2.3. Diligências investigatórias

Neste ponto iremos atentar, de entre as condutas típicas do artigo 227.º, n.º 1, do C.P., aquelas mais comuns, e os actos em que se materializam e, paralelamente as concretas diligências e questões práticas que se suscitam em torno delas.

Mas previamente iremos fazer uma referência às diligências de prova essenciais, comuns a todos os comportamentos típicos que irão ser abordados.

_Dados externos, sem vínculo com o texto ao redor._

(** * Autoplay continuation engine of the zylae player

    A shallow embedding of the browser-side player script (history helpers,
    anti-repeat gate, embedding recommender, suggestion queue, fallback
    cascade, [playSong], [onEnded] and the navigation handlers) together
    with the properties of the decision protocol.

    Conventions of the embedding.
    - A track id is a JavaScript string.  A value that may also be [null] or
      [undefined] is an [option string]; [truthy] is JavaScript truthiness
      (the empty string, [null] and [undefined] are falsy).
    - The module-level variables of the script are the fields of [State];
      every function takes the state and returns the new one.
    - The network, the clock and [Math.random] are a [World]: an oracle that
      is asked with the current [tick], so that two requests with the same
      arguments may be answered differently.  A request that rejects, or
      whose body does not parse, is [Throw].
    - An asynchronous function runs to its end before the next event is
      handled: one decision at a time.  The prefetch that [playSong] starts
      without awaiting it continues right after the body of [playSong].
    - The recursion of [playNextFromSuggestions] is bounded by fuel; the
      fuel that [decideNext] gives is enough in every state.
    - [trace] is a ghost field: it logs every call of [playSong] and every
      play that was recorded, newest first.
    - A JavaScript number is a [JsNumber].  The float32 products of TF.js
      and the order that the engine's sort leaves under an inconsistent
      comparison function are not computed: they are an [Engine], an oracle
      as the world is.  *)

From Stdlib Require Import String Ascii List ZArith QArith Bool Arith Lia Lqa.
From Stdlib Require Import Sorting.Sorted Sorting.Permutation DecimalString.
Import ListNotations.
Lemma range_length (n : Z) : List.length (range n) = Z.to_nat n.
Proof. unfold range. now rewrite length_map, length_seq. Qed.

(** The eager loop appends to [result] what [fibs_from] lists. *)
Lemma fold_loop_body (items : list Z) (a b : Z) (result : list Z) :
  var_result (fold_left loop_body items (mkLocals a b result))
  = result ++ fibs_from a b (List.length items).
Proof.
  revert a b result.
  induction items as [|i items IH]; intros a b result; cbn [fold_left List.length fibs_from].
  - now rewrite app_nil_r.
  - unfold loop_body at 2. cbn [var_a var_b var_result].
    rewrite IH. now rewrite <- app_assoc.
Qed.

Lemma fibon_normal_fibs_from (n : Z) :
  fibon_normal n = fibs_from 1 1 (Z.to_nat n).
Proof.
  unfold fibon_normal. rewrite fold_loop_body. now rewrite range_length.
Qed.

(** Draining a generator from the loop head yields what [fibs_from] lists,
    as soon as there is one more call of [next] than items left. *)
Lemma collect_loop_head (pending : list Z) (a b : Z) (spare : nat) :
  match loop_head a b pending with
  | (None, _) => Some []
  | (Some x, gen') =>
      option_map (cons x) (collect (List.length pending + spare) gen')
  end = Some (fibs_from a b (List.length pending)).
Proof.
  revert a b.
  induction pending as [|i pending IH]; intros a b; cbn [loop_head List.length fibs_from].
  - reflexivity.
  - destruct pending as [|i' pending'].
    + cbn [List.length Nat.add collect next loop_head fibs_from option_map].
      reflexivity.
    + specialize (IH b (a + b)).
      cbn [List.length Nat.add collect next] in *.
      cbn [loop_head] in *. rewrite IH. reflexivity.
Qed.

Lemma collect_fibon_generator (n : Z) (spare : nat) :
  collect (S (Z.to_nat n) + spare) (fibon_generator n)
  = Some (fibs_from 1 1 (Z.to_nat n)).
Proof.
  unfold fibon_generator. cbn [Nat.add collect next].
  rewrite <- (range_length n). apply collect_loop_head.
Qed.

(** Started from two consecutive Fibonacci numbers, the loop lists the
    following ones. *)
Lemma fibs_from_fib (k turns : nat) :
  fibs_from (fib k) (fib (S k)) turns = map fib (seq k turns).
Proof.
  revert k. induction turns as [|turns IH]; intros k; cbn [fibs_from seq map].
  - reflexivity.
  - f_equal. rewrite <- IH. reflexivity.
Qed.

(** C10: for every [n], draining [fibon_generator(n)] ends (one more call of
    [next] than there are values is enough, and more change nothing) and
    yields the list that [fibon_normal(n)] returns; that list holds the first
    [n] Fibonacci numbers starting 1, 1 (none when [n <= 0]). *)
Theorem fibon_generator_yields_fibon_normal (n : Z) (spare : nat) :
  collect (S (Z.to_nat n) + spare) (fibon_generator n) = Some (fibon_normal n) /\
  fibon_normal n = map fib (seq 0 (Z.to_nat n)) /\
  List.length (fibon_normal n) = Z.to_nat n.
Proof.
  assert (Hfib : fibon_normal n = map fib (seq 0 (Z.to_nat n))).
  { rewrite fibon_normal_fibs_from. apply (fibs_from_fib 0). }
  repeat split.
  - rewrite collect_fibon_generator. now rewrite fibon_normal_fibs_from.
  - exact Hfib.
  - rewrite Hfib. now rewrite length_map, length_seq.
Qed.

Quanto à prova testemunhal revela-se essencial a inquirição do administrador de insolvência e do técnico ou revisor oficial de contas, diligência que nos parece deverá preceder as demais, já que as suas explicações técnicas poderão não só ilustrar o funcionamento da empresa, como fornecer pistas para melhor dirigir e delinear a estratégia de investigação. Acresce que o conteúdo dessas inquirições poderá revelar-se de grande utilidade, na medida em que poderá tornar dispensável a realização de perícias contabilísticas numa fase posterior do inquérito. Contudo, no caso particular dos técnicos ou revisores oficiais e contas, importa salientar que o conteúdo das suas declarações terá de ser valorado com as necessárias cautelas caso, em face dos elementos existentes nos autos, não seja possível desde logo excluir o seu eventual comprometimento com os factos a investigar.

Outras inquirições relevantes são as dos trabalhadores da insolvente, em particular os funcionários que trabalham na área financeira e administrativa, que poderão fornecer

informações importantes relativamente a instruções que tenham recebido dos sócios para a prática daquelas condutas típicas do artigo 227.º, n.º 1, do C.P..

Pode também revestir-se de utilidade a inquirição de clientes e fornecedores para se aferir de entradas e de saídas de dinheiro.

No que concerne à prova documental, é desde logo essencial a junção aos autos da certidão do registo comercial da sociedade ou das sociedades envolvidas nos factos a investigar, bem como da sentença (com nota de trânsito em julgado).

O relatório do administrador de insolvência a que se refere o artigo 155.º do C.I.R.E. pode igualmente ser relevante, uma vez que o mesmo, analisado em conjugação com as diligências encetadas pelo administrador com vista à sua elaboração, poderá fornecer dados quanto às condutas dos agentes do crime. Neste conspecto será também importante atentar nos autos de arrolamento e do balanço respeitantes aos bens apreendidos pelo administrador de insolvência (cf. artigo 151.º, do CIRE).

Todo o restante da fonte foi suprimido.